Personal information
- Full name: Stefan Batan
- Date of birth: 20 March 1985 (age 40)
- Place of birth: Södertälje, Sweden
- Height: 1.76 m (5 ft 9 in)
- Position(s): Defender Midfielder

Youth career
- Assyriska FF

Senior career*
- Years: Team / Apps / (Gls)
- 2003–2005: Assyriska FF / 53 / (2)
- 2006–2009: Djurgårdens IF / 41 / (2)
- 2008–2009: → Assyriska FF (loan) / 41 / (4)
- 2010–2013: Assyriska FF / 105 / (3)
- 2014–2017: Hammarby IF / 58 / (0)
- 2018: Assyriska FF / 14 / (0)
- 2018–2019: Västerås SK / 14 / (1)
- 2021: Nordic United FC / 2 / (0)

International career
- 2005: Sweden U21 / 2 / (0)

= Stefan Batan =

Assyrian-Swedish footballer

Stefan Batan (ܣܬܖܔܐܢ ܒܐܬܐܢ ;born 20 March 1985) is a Swedish former professional footballer who played as a defender.

== Career ==
Batan began his career at Assyriska Föreningen. He made his first appearance in the first-team squad in Superettan during the 2003 season. Assyriska was promoted to Allsvenskan in 2004, and Batan made his Allsvenskan debut against Hammarby IF on 11 April 2005. After the 2005 season, Batan received several offers from a number of clubs and was involved in some controversy on leaving Assyriska. AIK had announced to media that Batan had signed for them, claiming they had an oral agreement, but had to see themselves fooled as he signed for their archrivals Djurgårdens IF only a few days later. Batan claimed it was a childhood dream to play for Djurgården, whereas fans of AIK found his "treachery" very hard to accept.

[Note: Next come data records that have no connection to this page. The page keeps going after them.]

(** The lists after a concatenation are as apart as they were. *)
Lemma concat_apart Q m q1 q2 : queues Q m → q1 ≠ q2 → valid_queue q1 →
  (∀ q, NoDup (concat q1 q2 Q q)) ∧ (∀ q q' a, a ∈ concat q1 q2 Q q → a ∈ concat q1 q2 Q q' → q = q') ∧
  (∀ q, ¬ valid_queue q → concat q1 q2 Q q = []).
Proof.
  intros H Hne Hq1. unfold concat.
  assert (∀ q a, a ∈ put q1 (Q q1 ++ Q q2) (put q2 [] Q) q ↔ (q = q1 ∧ (a ∈ Q q1 ∨ a ∈ Q q2)) ∨ (q ≠ q1 ∧ q ≠ q2 ∧ a ∈ Q q)) as Hin.
  { intros q a. destruct (decide (q = q1)) as [->|Hn1]; [rewrite put_eq, elem_of_app; tauto|]. rewrite put_ne by done.
    destruct (decide (q = q2)) as [->|Hn2]; [rewrite put_eq, elem_of_nil; tauto|]. rewrite put_ne by done. tauto. }
  split_and!.
  - intros q. destruct (decide (q = q1)) as [->|Hn1].
    + rewrite put_eq. apply NoDup_app. split; [apply (qs_nodup _ _ H)|]. split; [|apply (qs_nodup _ _ H)].
      intros a Ha Ha'. by apply Hne, (qs_apart _ _ H q1 q2 a).
    + rewrite put_ne by done. destruct (decide (q = q2)) as [->|Hn2]; [rewrite put_eq; constructor|].
      rewrite put_ne by done. apply (qs_nodup _ _ H).
  - intros q q' a H1%Hin H2%Hin. pose proof (qs_apart _ _ H) as Hap. naive_solver.
  - intros q Hv. rewrite put_ne by (by intros ->). destruct (decide (q = q2)) as [->|Hn2]; [by rewrite put_eq|].
    rewrite put_ne by done. by apply (qs_valid _ _ H).
Qed.

(** The pieces of two queues put together. *)
Lemma linked_concat m q1 l1 a l2 k1 p1 k2 p2 :
  nodes q1 l1 = k1 ++ [p1] → Elem <$> (a :: l2) = k2 ++ [p2] →
  linked m (nodes q1 l1) → edge m p1 (Elem a) → linked m (Elem <$> (a :: l2)) → edge m p2 (Head q1) →
  circular m q1 (l1 ++ a :: l2).
Proof.
  intros E1 E2 H1 He1 H2 He2. unfold circular. rewrite fmap_app, <-app_assoc.
  change (Head q1 :: (Elem <$> l1) ++ (Elem <$> a :: l2) ++ [Head q1]) with (nodes q1 l1 ++ (Elem <$> a :: l2) ++ [Head q1]).
  assert (linked m ((Elem <$> a :: l2) ++ [Head q1])) as H3.
  { rewrite E2, <-app_assoc. cbn [app]. rewrite linked_app, <-E2. split; [done|]. by split. }
  rewrite E1, <-app_assoc. cbn [app]. rewrite linked_app, <-E1. split; [done|]. rewrite fmap_cons in H3 |- *. by split.
Qed.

On the pitch, Batan had a tough job making himself a regular starter for Djurgården and he was regularly a substitute for the team. During the summer 2008, he was put on loan for Assyriska Föreningen due to lack of time on the pitch. He was also loaned out to Assyriska FF for the 2009 season. He left Djurgården when his contract expired after the 2009 season.

He returned to Assyriska in 2010 where he acted as a regular starter for the club in the Swedish second tier Superettan. During the upcoming three seasons he played a total of 105 games for the club, scoring on 3 occasions. When his contract expired after the 2013 season, he signed a three-year deal with Hammarby Fotboll, a fierce rival of his former club Djurgården.

In the 2014 Superettan he played 27 league games for Hammarby as his side regained promotion to Allsvenskan. In the upcoming two seasons, back in the Swedish first tier, Batan was used more sparingly as a starter. However, in December 2016 he renewed his link to the club signing a new one-year deal. He only appeared in three league games in 2017, and left the club at the end of the season at the expiration of his contract.

On 26 January 2018, Batan returned to Assyriska FF, now competing in Division 1, the Swedish third tier.